After all, any user can scrape plain text literals (with
language information), put them into RDF, and get them back
unchanged. Do you (the RDF Core WG) or we (the I18N WG) have
a detailled use case for this? Or do we all just agree, even
without ever really talking about it, that it would be a very
bad idea if plain literals suddenly got changed, e.g. if RDF
suddenly upper-cased all plain literals?

So let's assume that people in the XML community are concerned
in a similar way about markup integrity as people in the RDF
community are concerned about triple and graph integrity.

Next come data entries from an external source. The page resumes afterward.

(* ===== verification/Strconv.v ===== *)
(** * Decimal numbers ([strconv.ParseUint], [strconv.FormatUint], [fmt] verb [%d])

    The store and the parser read and print unsigned 64-bit numbers in base 10.
    [ParseUint] is the loop of Go's library at its width, with the cut-off test
    before the multiplication and the wrap-around test after the addition; the
    lemmas relate it to the value of a digit string and to [FormatUint]. *)

From S2P Require Import Prelude.

Definition is_digit (c : ascii) : bool := (48 <=? byteZ c) && (byteZ c <=? 57).
Definition digit_value (c : ascii) : Z := byteZ c - 48.
Definition digit_char (d : Z) : ascii := Zbyte (48 + d).

(** ** Parsing *)

Inductive num_error := ErrSyntax | ErrRange.

(** [cutoff] of [ParseUint] for base 10: the smallest [n] such that [n * 10]
    does not fit. *)
Definition cutoff : Z := MaxUint64 / 10 + 1.

Fixpoint ParseUint_loop (s : bytes) (n : Z) : Z + num_error :=
  match s with
  | [] => inl n
  | c :: s' =>
      if is_digit c then
        if cutoff <=? n then inr ErrRange
        else
          let n := uint64 (n * 10) in
          let n1 := uint64 (n + digit_value c) in
          if (n1 <? n) || (MaxUint64 <? n1) then inr ErrRange
          else ParseUint_loop s' n1
      else inr ErrSyntax
  end.

Definition ParseUint (s : bytes) : Z + num_error :=
  match s with
  | [] => inr ErrSyntax
  | _ => ParseUint_loop s 0
  end.

(** ** Printing *)

(** The digits of [n], most significant first; [fuel] bounds their number. *)
Fixpoint format_loop (fuel : nat) (n : Z) (acc : bytes) : bytes :=
  match fuel with
  | O => acc
  | S fuel' =>
      let acc := digit_char (n mod 10) :: acc in
      if n <? 10 then acc else format_loop fuel' (n / 10) acc
  end.

(** A [uint64] has at most 20 decimal digits. *)
Definition FormatUint (n : Z) : bytes := format_loop 20 n [].

(** [fmt]'s [%d] on a signed integer. *)
Definition FormatInt (n : Z) : bytes :=
  if n <? 0 then "-" ++ FormatUint (- n) else FormatUint n.

(** ** Values of digit strings *)

Definition dec_value (s : bytes) : Z :=
  foldl (fun n c => n * 10 + digit_value c) 0 s.

Lemma is_digit_range c : is_digit c = true -> 0 <= digit_value c <= 9.
Proof.
  unfold is_digit, digit_value. intros [?%Z.leb_le ?%Z.leb_le]%andb_prop. lia.
Qed.

Lemma digit_char_byteZ d : 0 <= d <= 9 -> byteZ (digit_char d) = 48 + d.
Proof. intros. unfold digit_char. apply byteZ_Zbyte. lia. Qed.

Lemma is_digit_char d : 0 <= d <= 9 -> is_digit (digit_char d) = true.
Proof.
  intros. unfold is_digit. rewrite digit_char_byteZ by done.
  apply andb_true_intro. split; apply Z.leb_le; lia.
Qed.

Lemma digit_value_char d : 0 <= d <= 9 -> digit_value (digit_char d) = d.
Proof. intros. unfold digit_value. rewrite digit_char_byteZ by done. lia. Qed.

Lemma dec_value_from s n :
  foldl (fun n c => n * 10 + digit_value c) n s = n * 10 ^ len s + dec_value s.
Proof.
  unfold dec_value. revert n. induction s as [|c s IH] using rev_ind; intros n.
  - unfold len. simpl. lia.
  - do 2 rewrite foldl_snoc. rewrite (IH n), len_snoc.
    rewrite Z.pow_add_r by (try apply len_nonneg; lia). lia.
Qed.

Lemma dec_value_nonneg s : forallb is_digit s = true -> 0 <= dec_value s.
Proof.
  unfold dec_value. induction s as [|c s IH] using rev_ind; [done|].
  rewrite forallb_app, foldl_snoc. intros [H1 H2]%andb_prop. simpl in H2.
  rewrite andb_true_r in H2. apply is_digit_range in H2. specialize (IH H1). lia.
Qed.

(** ** [ParseUint] *)

Lemma ParseUint_loop_spec s n v :
  0 <= n <= MaxUint64 ->
  ParseUint_loop s n = inl v <->
  forallb is_digit s = true /\
  v = foldl (fun n c => n * 10 + digit_value c) n s /\ v <= MaxUint64.
Proof.
  revert n. induction s as [|c s IH]; intros n Hn; simpl.
  { split; [intros [= <-]; lia|intros (_ & -> & _); done]. }
  destruct (is_digit c) eqn:Hc; [|split; [done|intros [? _]; done]].
  apply is_digit_range in Hc. simpl. change cutoff with 1844674407370955162.
  assert (Hgrow : forallb is_digit s = true ->
    n * 10 + digit_value c <= foldl (fun n c => n * 10 + digit_value c) (n * 10 + digit_value c) s).
  { intros Hs. rewrite dec_value_from. apply dec_value_nonneg in Hs.
    assert (0 < 10 ^ len s) by (apply Z.pow_pos_nonneg; [lia|apply len_nonneg]). nia. }
  assert (Hu : 0 <= n * 10 + digit_value c <= MaxUint64 \/ MaxUint64 < n * 10 + digit_value c) by lia.
  destruct (Z.leb_spec 1844674407370955162 n) as [Hcut|Hcut].
  { split; [done|]. intros (Hs & -> & Hv). exfalso. specialize (Hgrow Hs). unfold MaxUint64 in *. lia. }
  rewrite (uint64_id (n * 10)) by (unfold MaxUint64 in *; lia).
  destruct Hu as [Hu|Hu].
  - rewrite uint64_id by done. destruct (Z.ltb_spec (n * 10 + digit_value c) (n * 10)); [lia|].
    destruct (Z.ltb_spec MaxUint64 (n * 10 + digit_value c)); [lia|]. simpl. by apply IH.
  - assert (uint64 (n * 10 + digit_value c) < n * 10).
    { unfold uint64, MaxUint64 in *.
      replace (n * 10 + digit_value c) with (n * 10 + digit_value c - 2 ^ 64 + 1 * 2 ^ 64) by lia.
      rewrite Z.mod_add, Z.mod_small by lia. lia. }
    destruct (Z.ltb_spec (uint64 (n * 10 + digit_value c)) (n * 10)); [|lia]. simpl.
    split; [done|]. intros (Hs & -> & Hv). exfalso. specialize (Hgrow Hs). lia.
Qed.

(** [ParseUint] accepts exactly the non-empty digit strings whose value fits
    in 64 bits, and returns that value. *)
Lemma ParseUint_spec s v :
  ParseUint s = inl v <->
  s <> [] /\ forallb is_digit s = true /\ v = dec_value s /\ v <= MaxUint64.
Proof.
  unfold ParseUint. destruct s as [|c s]; [naive_solver|].
  rewrite ParseUint_loop_spec by (unfold MaxUint64; lia). naive_solver.
Qed.

Lemma ParseUint_range s v : ParseUint s = inl v -> 0 <= v <= MaxUint64.
Proof. intros (_ & H & -> & ?)%ParseUint_spec. split; [by apply dec_value_nonneg|done]. Qed.

(** ** [FormatUint] *)

Lemma format_loop_spec fuel n acc :
  0 <= n < 10 ^ Z.of_nat fuel -> (0 < fuel)%nat ->
  exists ds, format_loop fuel n acc = ds ++ acc /\ ds <> [] /\
    forallb is_digit ds = true /\ dec_value ds = n /\ (length ds <= fuel)%nat.
Proof.
  revert n acc. induction fuel as [|fuel IH]; intros n acc Hn Hf; [lia|]. simpl.
  pose proof (Z.mod_pos_bound n 10) as Hm.
  assert (Hd : is_digit (digit_char (n mod 10)) = true) by (apply is_digit_char; lia).
  assert (Hv : digit_value (digit_char (n mod 10)) = n mod 10) by (apply digit_value_char; lia).
  destruct (Z.ltb_spec n 10).
  - exists [digit_char (n mod 10)]. unfold dec_value. simpl. rewrite Hd, Hv.
    rewrite Z.mod_small by lia. split_and!; [done..|lia|lia].
  - rewrite Nat2Z.inj_succ, Z.pow_succ_r in Hn by lia.
    destruct (IH (n / 10) (digit_char (n mod 10) :: acc)) as (ds & -> & _ & Hds & Hval & Hlen).
    + split; [apply Z.div_pos; lia|apply Z.div_lt_upper_bound; lia].
    + destruct fuel; [|lia]. change (10 ^ Z.of_nat 0) with 1 in Hn. lia.
    + exists (ds ++ [digit_char (n mod 10)]). rewrite <- app_assoc.
      split_and!; [done|by destruct ds|..].
      * rewrite forallb_app, Hds. simpl. by rewrite Hd.
      * unfold dec_value. rewrite foldl_snoc. fold (dec_value ds). rewrite Hval, Hv.
        pose proof (Z.div_mod n 10). lia.
      * rewrite length_app. simpl. lia.
Qed.

Lemma FormatUint_spec n :
  0 <= n <= MaxUint64 ->
  FormatUint n <> [] /\ forallb is_digit (FormatUint n) = true /\
  dec_value (FormatUint n) = n /\ (length (FormatUint n) <= 20)%nat.
Proof.
  intros Hn. unfold FormatUint.
  destruct (format_loop_spec 20 n []) as (ds & -> & H); [|lia|by rewrite app_nil_r].
  unfold MaxUint64 in Hn. change (10 ^ Z.of_nat 20) with 100000000000000000000. lia.
Qed.

Lemma ParseUint_FormatUint n : 0 <= n <= MaxUint64 -> ParseUint (FormatUint n) = inl n.
Proof.
  intros Hn. apply ParseUint_spec.
  destruct (FormatUint_spec n Hn) as (? & ? & ? & ?). split_and!; [done..|lia].
Qed.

So a person who is concerned about markup integrity does some
scraping or something similar. They are faced with the following
alternatives:
1) Preserve the markup, ignore the language information
2) Change the markup, squeeze in an additional element to
    attach language information.
4) Put the language information somewhere else

3) does not work because then language information is lost
for purposes such as glyph disambiguation and text-to-speech.
So the user is faced with the question: Do I preserve markup,
or do I preserve language information?

Seen from an I18N viewpoint, if we get to this point, we already
have lost. From our experience, we know that the users unfortunately
in most cases will just take the easy way out, even if they don't
explicitly weight the alternatives. That means choosing 1), and
thus loosing language information, the wrong thing from an i18n
perspective.

The fact that the users not only have to change the markup,
but that they have to think about how to change it (which element
to use) and that this may depend on circumstances (e.g. <div>
vs. <span> in a very simple HTML case), which may significantly
complicate the extraction logic, doesn't at all help pushing
people towards conserving language information. Bad for i18n.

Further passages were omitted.